Despite the significant decline in sales dollars, the segment's fourth quarter profit improved slightly, primarily because the ketchup business generated a loss in last year's fourth quarter. In addition, segment profit was helped by administrative cost reductions, favorable freight costs, and favorable peanut costs, partially offset by continuing cost increases in soy oil, eggs, sweeteners, and cocoa. For the year, profit contribution was $5.5 million lower than last year as a result of increased production costs due to inefficiencies related to the lower volumes and restructuring initiatives, as well as charges related to the Fleming bankruptcy.
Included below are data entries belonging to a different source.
Definition CASE_IGNORABLE : list (N * N) :=
  [
   (39, 39); (46, 46); (58, 58); (94, 94); (96, 96);
   (168, 168); (173, 173); (175, 175); (180, 180); (183, 184);
   (688, 879); (884, 885); (890, 890); (900, 901); (903, 903);
   (1155, 1161); (1369, 1369); (1375, 1375); (1425, 1469); (1471, 1471);
   (1473, 1474); (1476, 1477); (1479, 1479); (1524, 1524); (1536, 1541);
   (1552, 1562); (1564, 1564); (1600, 1600); (1611, 1631); (1648, 1648);
   (1750, 1757); (1759, 1768); (1770, 1773); (1807, 1807); (1809, 1809);
   (1840, 1866); (1958, 1968); (2027, 2037); (2042, 2042); (2045, 2045);
   (2070, 2093); (2137, 2139); (2184, 2184); (2192, 2193); (2200, 2207);
   (2249, 2306); (2362, 2362); (2364, 2364); (2369, 2376); (2381, 2381);
   (2385, 2391); (2402, 2403); (2417, 2417); (2433, 2433); (2492, 2492);
   (2497, 2500); (2509, 2509); (2530, 2531); (2558, 2558); (2561, 2562);
   (2620, 2620); (2625, 2626); (2631, 2632); (2635, 2637); (2641, 2641);
   (2672, 2673); (2677, 2677); (2689, 2690); (2748, 2748); (2753, 2757);
   (2759, 2760); (2765, 2765); (2786, 2787); (2810, 2815); (2817, 2817);
   (2876, 2876); (2879, 2879); (2881, 2884); (2893, 2893); (2901, 2902);
   (2914, 2915); (2946, 2946); (3008, 3008); (3021, 3021); (3072, 3072);
   (3076, 3076); (3132, 3132); (3134, 3136); (3142, 3144); (3146, 3149);
   (3157, 3158); (3170, 3171); (3201, 3201); (3260, 3260); (3263, 3263);
   (3270, 3270); (3276, 3277); (3298, 3299); (3328, 3329); (3387, 3388);
   (3393, 3396); (3405, 3405); (3426, 3427); (3457, 3457); (3530, 3530);
   (3538, 3540); (3542, 3542); (3633, 3633); (3636, 3642); (3654, 3662);
   (3761, 3761); (3764, 3772); (3782, 3782); (3784, 3789); (3864, 3865);
   (3893, 3893); (3895, 3895); (3897, 3897); (3953, 3966); (3968, 3972);
   (3974, 3975); (3981, 3991); (3993, 4028); (4038, 4038); (4141, 4144);
   (4146, 4151); (4153, 4154); (4157, 4158); (4184, 4185); (4190, 4192);
   (4209, 4212); (4226, 4226); (4229, 4230); (4237, 4237); (4253, 4253);
   (4348, 4348); (4957, 4959); (5906, 5908); (5938, 5939); (5970, 5971);
   (6002, 6003); (6068, 6069); (6071, 6077); (6086, 6086); (6089, 6099);
   (6103, 6103); (6109, 6109); (6155, 6159); (6211, 6211); (6277, 6278);
   (6313, 6313); (6432, 6434); (6439, 6440); (6450, 6450); (6457, 6459);
   (6679, 6680); (6683, 6683); (6742, 6742); (6744, 6750); (6752, 6752);
   (6754, 6754); (6757, 6764); (6771, 6780); (6783, 6783); (6823, 6823);
   (6832, 6862); (6912, 6915); (6964, 6964); (6966, 6970); (6972, 6972);
   (6978, 6978); (7019, 7027); (7040, 7041); (7074, 7077); (7080, 7081);
   (7083, 7085); (7142, 7142); (7144, 7145); (7149, 7149); (7151, 7153);
   (7212, 7219); (7222, 7223); (7288, 7293); (7376, 7378); (7380, 7392);
   (7394, 7400); (7405, 7405); (7412, 7412); (7416, 7417); (7468, 7530);
   (7544, 7544); (7579, 7679); (8125, 8125); (8127, 8129); (8141, 8143);
   (8157, 8159); (8173, 8175); (8189, 8190); (8203, 8207); (8216, 8217);
   (8228, 8228); (8231, 8231); (8234, 8238); (8288, 8292); (8294, 8303);
   (8305, 8305); (8319, 8319); (8336, 8348); (8400, 8432); (11388, 11389);
   (11503, 11505); (11631, 11631); (11647, 11647); (11744, 11775); (11823, 11823);
   (12293, 12293); (12330, 12333); (12337, 12341); (12347, 12347); (12441, 12446);
   (12540, 12542); (40981, 40981); (42232, 42237); (42508, 42508); (42607, 42610);
   (42612, 42621); (42623, 42623); (42652, 42655); (42736, 42737); (42752, 42785);
   (42864, 42864); (42888, 42890); (42994, 42996); (43000, 43001); (43010, 43010);
   (43014, 43014); (43019, 43019); (43045, 43046); (43052, 43052); (43204, 43205);
   (43232, 43249); (43263, 43263); (43302, 43309); (43335, 43345); (43392, 43394);
   (43443, 43443); (43446, 43449); (43452, 43453); (43471, 43471); (43493, 43494);
   (43561, 43566); (43569, 43570); (43573, 43574); (43587, 43587); (43596, 43596);
   (43632, 43632); (43644, 43644); (43696, 43696); (43698, 43700); (43703, 43704);
   (43710, 43711); (43713, 43713); (43741, 43741); (43756, 43757); (43763, 43764);
   (43766, 43766); (43867, 43871); (43881, 43883); (44005, 44005); (44008, 44008);
   (44013, 44013); (64286, 64286); (64434, 64450); (65024, 65039); (65043, 65043);
   (65056, 65071); (65106, 65106); (65109, 65109); (65279, 65279); (65287, 65287);
   (65294, 65294); (65306, 65306); (65342, 65342); (65344, 65344); (65392, 65392);
   (65438, 65439); (65507, 65507); (65529, 65531); (66045, 66045); (66272, 66272);
   (66422, 66426); (67456, 67461); (67463, 67504); (67506, 67514); (68097, 68099);
   (68101, 68102); (68108, 68111); (68152, 68154); (68159, 68159); (68325, 68326);
   (68900, 68903); (69291, 69292); (69446, 69456); (69506, 69509); (69633, 69633);
   (69688, 69702); (69744, 69744); (69747, 69748); (69759, 69761); (69811, 69814);
   (69817, 69818); (69821, 69821); (69826, 69826); (69837, 69837); (69888, 69890);
   (69927, 69931); (69933, 69940); (70003, 70003); (70016, 70017); (70070, 70078);
   (70089, 70092); (70095, 70095); (70191, 70193); (70196, 70196); (70198, 70199);
   (70206, 70206); (70367, 70367); (70371, 70378); (70400, 70401); (70459, 70460);
   (70464, 70464); (70502, 70508); (70512, 70516); (70712, 70719); (70722, 70724);
   (70726, 70726); (70750, 70750); (70835, 70840); (70842, 70842); (70847, 70848);
   (70850, 70851); (71090, 71093); (71100, 71101); (71103, 71104); (71132, 71133);
   (71219, 71226); (71229, 71229); (71231, 71232); (71339, 71339); (71341, 71341);
   (71344, 71349); (71351, 71351); (71453, 71455); (71458, 71461); (71463, 71467);
   (71727, 71735); (71737, 71738); (71995, 71996); (71998, 71998); (72003, 72003);
   (72148, 72151); (72154, 72155); (72160, 72160); (72193, 72202); (72243, 72248);
   (72251, 72254); (72263, 72263); (72273, 72278); (72281, 72283); (72330, 72342);
   (72344, 72345); (72752, 72758); (72760, 72765); (72767, 72767); (72850, 72871);
   (72874, 72880); (72882, 72883); (72885, 72886); (73009, 73014); (73018, 73018);
   (73020, 73021); (73023, 73029); (73031, 73031); (73104, 73105); (73109, 73109);
   (73111, 73111); (73459, 73460); (78896, 78904); (92912, 92916); (92976, 92982);
   (92992, 92995); (94031, 94031); (94095, 94111); (94176, 94177); (94179, 94180);
   (110576, 110579); (110581, 110587); (110589, 110590); (113821, 113822); (113824, 113827);
   (118528, 118573); (118576, 118598); (119143, 119145); (119155, 119170); (119173, 119179);
   (119210, 119213); (119362, 119364); (121344, 121398); (121403, 121452); (121461, 121461);
   (121476, 121476); (121499, 121503); (121505, 121519); (122880, 122886); (122888, 122904);
   (122907, 122913); (122915, 122916); (122918, 122922); (123184, 123197); (123566, 123566);
   (123628, 123631); (125136, 125142); (125252, 125259); (127995, 127999); (917505, 917505);
   (917536, 917631); (917760, 917999)]%N.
Carriage House has conducted an accelerated program to rationalize production capacity and now seeks to improve production processes and efficiencies, thereby reducing costs in order to remain competitive in the current environment. As part of this program, Carriage House has fully or partially closed several plants, divested certain product categories, and relocated production equipment. These complicated initiatives have resulted in production inefficiencies, which the Company believes are transitional and temporary. In fact, while production costs were still slightly higher than last year, fourth quarter production performance was improved over the earlier part of the year.

Snack Nuts & Candy

Fourth quarter net sales for the Snack Nuts & Candy segment, also known as Nutcracker Brands, grew 15 percent from a year ago. This growth was generated primarily through increased volume with several existing customers, partially offset by continued competitive pricing pressures and an unfavorable product mix. Fourth quarter profit fell $1.7 million from last year because variable and fixed costs were comparable while the average selling price declined.

For the full year, the segment's net sales were 6 percent higher than in fiscal 2002 and profit contribution improved by 11 percent. The sales growth factors were the same as described for the fourth quarter, but were further offset by a significant reduction in first quarter holiday orders from a major customer. The year's profit was boosted by favorable costs on some ingredients for much of the year.

Interest Expense

Interest expense dropped to $.7 million and $3.3 million, respectively, for the three and twelve months ended September 30, 2003, from $1.2 million and $5.9 million in the corresponding periods of the prior year. The decrease is attributable to both lower interest rates and lower debt levels in the current year. The weighted average interest rate on the Company's debt, nearly all of which incurs interest at variable rates, was 2.1 percent for the quarter and 2.4 percent for the year, compared to 2.8 percent and 3.1 percent, respectively, for fiscal 2002. Despite additional borrowings of approximately $28 million to fund the repurchase of over a million shares of its common stock in December 2002, Ralcorp reduced its outstanding long-term debt from $179.0 million at September 30, 2002 to $155.9 million at September 30, 2003.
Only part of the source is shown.